Les citoyens helvétiques avaient tous les mêmes droits politiques au niveau communal, mais seuls les bourgeois du lieu pouvaient jouir des biens communaux. La République helvétique renonça à abolir le droit de bourgeoisie traditionnel. La loi du 13 février 1799 réserva aux bourgeois l'accès aux droits d'usage communaux, maintint le principe de l'assistance aux pauvres par la commune d'origine, formula le principe de la liberté d'établissement et de l'acquisition possible de la participation aux biens communaux et aux biens de l'assistance. Au printemps 1798, on ignorait quelle serait la forme des futures communes: corporations d'ayants droit ou simples unités administratives sur le modèle français. Officialisant une solution adoptée déjà provisoirement le 13 novembre 1798, la loi du 15 février 1799 mit fin à cette incertitude en instaurant deux sortes de communes: l'une regroupait les citoyens actifs (commune d'habitants ou commune politique, dirigée par une municipalité) et l'autre les membres de la bourgeoisie (gérée par une chambre de régie).
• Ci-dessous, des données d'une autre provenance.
Lemma find_region_eq lo hi (self : t) free live size align :
  inv_free lo hi self free live -> valid_align align -> 0 <= size ->
  match take_fit free size align with
  | None => find_region self size align = Ok (None, self)
  | Some (r, start, rest) =>
      exists self', find_region self size align
          = Ok (Some (r_addr r, mkNode (r_size r) None, start), self') /\
        represents self' rest
  end.
Proof.
  intros Hi Ha Hs. pose proof (inv_length _ _ _ _ _ Hi). pose proof (inv_nodes_disj _ _ _ _ _ Hi).
  destruct Hi as [[Hlo Hhi] Hrep Hok _ _].
  pose proof (find_region_loop_spec lo hi size align free (S (base.size (mem self))) self None
    (head self)) as Hl.
  unfold find_region. destruct (take_fit free size align) as [[[r start] rest]|].
  - destruct Hl as (self' & c' & E & [Hg Hb] & _);
      [lia|done|done|done|done|done|by apply Forall_true|by split|lia|].
    exists self'. split; [done|]. unfold represents. simpl in Hg. by injection Hg as ->.
  - apply Hl; [lia|done|done|done|done|done|by apply Forall_true|by split|lia].
Qed.
(** C32: printing is total and well typed: from any cursor position, no index is out
    of bounds, whatever the bytes are; the buffer keeps its 25 rows of 80 characters
    and the cursor its bound, the colour stays, and if what was on the screen and what
    is printed are bytes, then so is what is on the screen. *)
Theorem vga_print_total (pieces : list (list Z)) (self : Writer.t) :
  Writer.wf self ->
  exists self', Writer._print pieces self = Ok self' /\ Writer.wf self' /\
    Writer.colour_code self' = Writer.colour_code self /\
    (Writer.typed self -> Forall (Forall Writer.u8) pieces -> Writer.typed self').
Proof.
  intros Hwf. unfold Writer._print. rewrite Writer.write_fmt_concat.
  destruct (Writer.write_string_wf (mjoin pieces) self Hwf) as (self' & E & H1 & H2).
  exists self'. split_and!; [done..|]. intros Ht Hp. eapply Writer.write_string_typed; [exact Hwf|done| |exact E].
  clear -Hp. induction Hp; [constructor|]. by apply Forall_app.
Qed.

Lemma vga_print_total_witness :
  exists self', Writer._print [[72; 255]] (Writer.WRITER cleared) = Ok self' /\ Writer.wf self' /\
    Writer.colour_code self' = ColourCode_new Pink Black /\ Writer.typed self'.
Proof.
  destruct (vga_print_total [[72; 255]] (Writer.WRITER cleared) wf_WRITER_cleared) as (self' & H1 & H2 & H3 & H4).
  exists self'. split_and!; [exact H1|exact H2|exact H3|]. apply H4.
  - split; [|apply Writer.ColourCode_new_typed]. apply Forall_replicate, Forall_replicate. by split.
  - by repeat constructor.
Defined.

(** The test [test_println_output] passes for every printable line of at most
    80 bytes and every state of the writer; the line stands alone in the row above
    the last one, and the last one is blank. *)
Theorem vga_println_test_passes (s : list Z) (self : Writer.t) :
  Writer.wf self -> Writer.printable_text s -> (length s <= BUFFER_WIDTH)%nat ->
  exists self', Writer.test_println_output s self = Ok self' /\
    Writer.buffer self' !! (BUFFER_HEIGHT - 2)%nat
      = Some (Writer.paint (Writer.colour_code self) (Writer.blank_row (Writer.colour_code self)) s) /\
    Writer.buffer self' !! (BUFFER_HEIGHT - 1)%nat
      = Some (Writer.blank_row (Writer.colour_code self)) /\
    Writer.column_position self' = 0%nat.
Proof.
  intros Hwf Hp Hl.
  destruct (Writer.test_println_output_ok s self Hwf Hp Hl) as (self' & E & _ & H). by exists self'.
Qed.
Lemma pending_wakes_insert m i task task' :
  m !! i = Some task ->
  (pending_wakes (<[i := task']> m) + wakes (future task)
   = wakes (future task') + pending_wakes m)%nat.
Proof.
  intros Hm. rewrite (pending_wakes_delete m i task Hm).
  rewrite (pending_wakes_delete (<[i := task']> m) i task') by apply lookup_insert_eq.
  rewrite delete_insert_eq. lia.
Qed.

(** A turn never adds to the work that is left, and keeps the set of tasks or
    shrinks it. *)
Lemma run_task_work i self s :
  (work self <= aq_capacity (task_queue self))%nat ->
  exists self' s', run_task i self s = Ok (self', s') /\ (work self' <= work self)%nat /\
    aq_capacity (task_queue self') = aq_capacity (task_queue self) /\
    dom (tasks self') ⊆ dom (tasks self).
Proof.
  intros Hw. unfold run_task. destruct (tasks self !! i) as [task|] eqn:Et; [|by eauto 10].
  destruct (entry_or_insert i (waker_cache self)) as [w cache].
  pose proof (pending_wakes_delete _ _ _ Et) as Hd. unfold work in *.
  destruct (poll_bounded (future task) w s (task_queue self))
    as (r & f' & s' & q' & woken & Hp & Hi & Hc & Hb); [lia|].
  unfold Task_poll. rewrite Hp. simpl.
  pose proof (pending_wakes_insert (tasks self) i task (mkTask (id task) f') Et) as Hins.
  destruct r; (do 2 eexists; split; [reflexivity|]); simpl in *; rewrite Hi, Hc, length_app;
    (split_and!; [lia|done|]).
  - set_solver.
  - rewrite dom_insert_L. apply elem_of_dom_2 in Et. set_solver.
Qed.

Lemma run_ready_tasks_total fuel : forall self s,
  inv self -> (work self <= aq_capacity (task_queue self))%nat -> (work self < fuel)%nat ->
  exists self' s', run_ready_tasks fuel self s = Ok (self', s') /\ inv self' /\
    aq_items (task_queue self') = [] /\
    aq_capacity (task_queue self') = aq_capacity (task_queue self) /\
    dom (tasks self') ⊆ dom (tasks self).
Proof.
  induction fuel as [|fuel IH]; intros self s Hinv Hcap Hfuel; [lia|]. simpl.
  pose proof (aq_pop_inv (task_queue self)) as Hpop.
  destruct (aq_pop (task_queue self)) as [[i q]|]; [|by exists self, s].
  destruct Hpop as [Hi Hc].
  destruct (run_task_work i (mk (tasks self) q (waker_cache self)) s) as (s1 & w1 & E & Hw & Hc1 & Hd).
  { unfold work in *; simpl in *. rewrite Hi in *. simpl in *. lia. }
  rewrite E. simpl in *.
  assert (Hinv1 : inv (mk (tasks self) q (waker_cache self))) by (destruct Hinv; by constructor).
  apply run_task_inv in E; [|done]. unfold work in *; simpl in *. rewrite Hi in *. simpl in *.
  destruct (IH s1 w1) as (s2 & w2 & E2 & Hinv2 & He & Hc2 & Hd2); [done|lia|lia|].
  exists s2, w2. split_and!; [done|done|done|congruence|set_solver].
Qed.
End bounded.

(** ** Order

    Futures reach the task queue only through wakers, which append to it. *)
Class WakingFutures (F S Q : Type) `{ArrayQueue Z Q, Future F S Q} : Prop :=
  poll_appends : forall (f f' : F) (w : Waker) (s s' : S) (q q' : Q) r,
    future_poll f w s q = Ok (r, f', s', q') -> exists woken, aq_items q' = aq_items q ++ woken.

Section order.
Context {F S Q : Type} `{ArrayQueueLaws Z Q} `{FU : Future F S Q} `{!WakingFutures F S Q}.

(** The reference: the identifiers of a batch are run in the order they have in
    it, each after one entry has left the queue. *)
Definition run_batch (batch : list Z) (st : t F Q * S) : res (t F Q * S) :=
  for_each (fun i '(self, s) =>
    '(_, q) ← unwrap (aq_pop (task_queue self));
    run_task i (mk (tasks self) q (waker_cache self)) s) batch st.

Lemma run_task_appends i self s self' s' :
  run_task i self s = Ok (self', s') ->
  exists woken, aq_items (task_queue self') = aq_items (task_queue self) ++ woken.
Proof.
  unfold run_task. destruct (tasks self !! i) as [task|].
  2: { intros [= <- <-]. exists []. by rewrite app_nil_r. }
  destruct (entry_or_insert _ _) as [w cache]. unfold Task_poll.
  destruct (future_poll _ _ _ _) as [[[[r f'] s1] q']| | |] eqn:Ep; simpl; try done.
  apply poll_appends in Ep as [woken Hw]. exists woken. destruct r; naive_solver.
Qed.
Leurs autorités jouissaient d'une autonomie limitée, qui permit cependant aux institutions communales de prendre leur essor.

Relations entre l'Etat et l'Eglise

Bien que la République helvétique ait paru se diriger vers une séparation de l'Eglise et de l'Etat, la politique des autorités favorisa plutôt, tout compte fait, une forme éclairée d'Eglise d'Etat. L'article 26 de la Constitution privait de droits politiques les ministres du culte, ainsi poussés dans l'opposition. Une loi du 31 août 1798 abolit les privilèges des ecclésiastiques. La juridiction spirituelle de l'Eglise catholique et les consistoires protestants furent supprimés. L'Etat prit des mesures de surveillance des communautés spirituelles, qui touchèrent en premier lieu les catholiques. Le 27 avril, le Directoire refusa de reconnaître le nonce apostolique. La fortune des couvents et chapitres, passée le 8 mai sous administration étatique, fut déclarée propriété nationale le 17 septembre (Sécularisation des biens du clergé). On interdit aux couvents d'accepter des novices et des profès. Enfin, le gouvernement limita les processions, le 4 avril 1799, et interdit ainsi les pèlerinages. Cependant, l'article 6 de la Constitution, qui garantissait la liberté de conscience et de culte, empêcha une déchristianisation de l'Etat et de la société. Si les chambres administratives surveillaient la nomination des ecclésiastiques et la remise des prébendes, les paroisses conservèrent leurs droits.

Instruction publique, éducation populaire

L'instruction publique fut le domaine où l'on entreprit les plus gros efforts. Pour Philipp Albert Stapfer, ministre des Arts et des sciences, l'instruction conduisait à l'accomplissement éthique de l'homme. L'école dépendait auparavant de l'Eglise; Stapfer en fit une institution de l'Etat, surveillée dans chaque canton par un conseil d'éducation de huit membres (arrêté du 24 juillet 1798). Un projet d'école obligatoire, accompagné d'un vaste programme éducatif, s'enlisa devant le Parlement. Le gouvernement finit par décréter la création d'écoles élémentaires dans les communes et l'obligation générale de fréquenter l'école pendant les semestres d'hiver (4 et 6 décembre 1800). Pour améliorer la formation des maîtres, il aurait fallu des écoles normales, dont bien peu virent le jour. L'éducation politique du peuple incombait au Bureau pour la culture nationale, fondé en novembre 1798 et dirigé par Heinrich Zschokke.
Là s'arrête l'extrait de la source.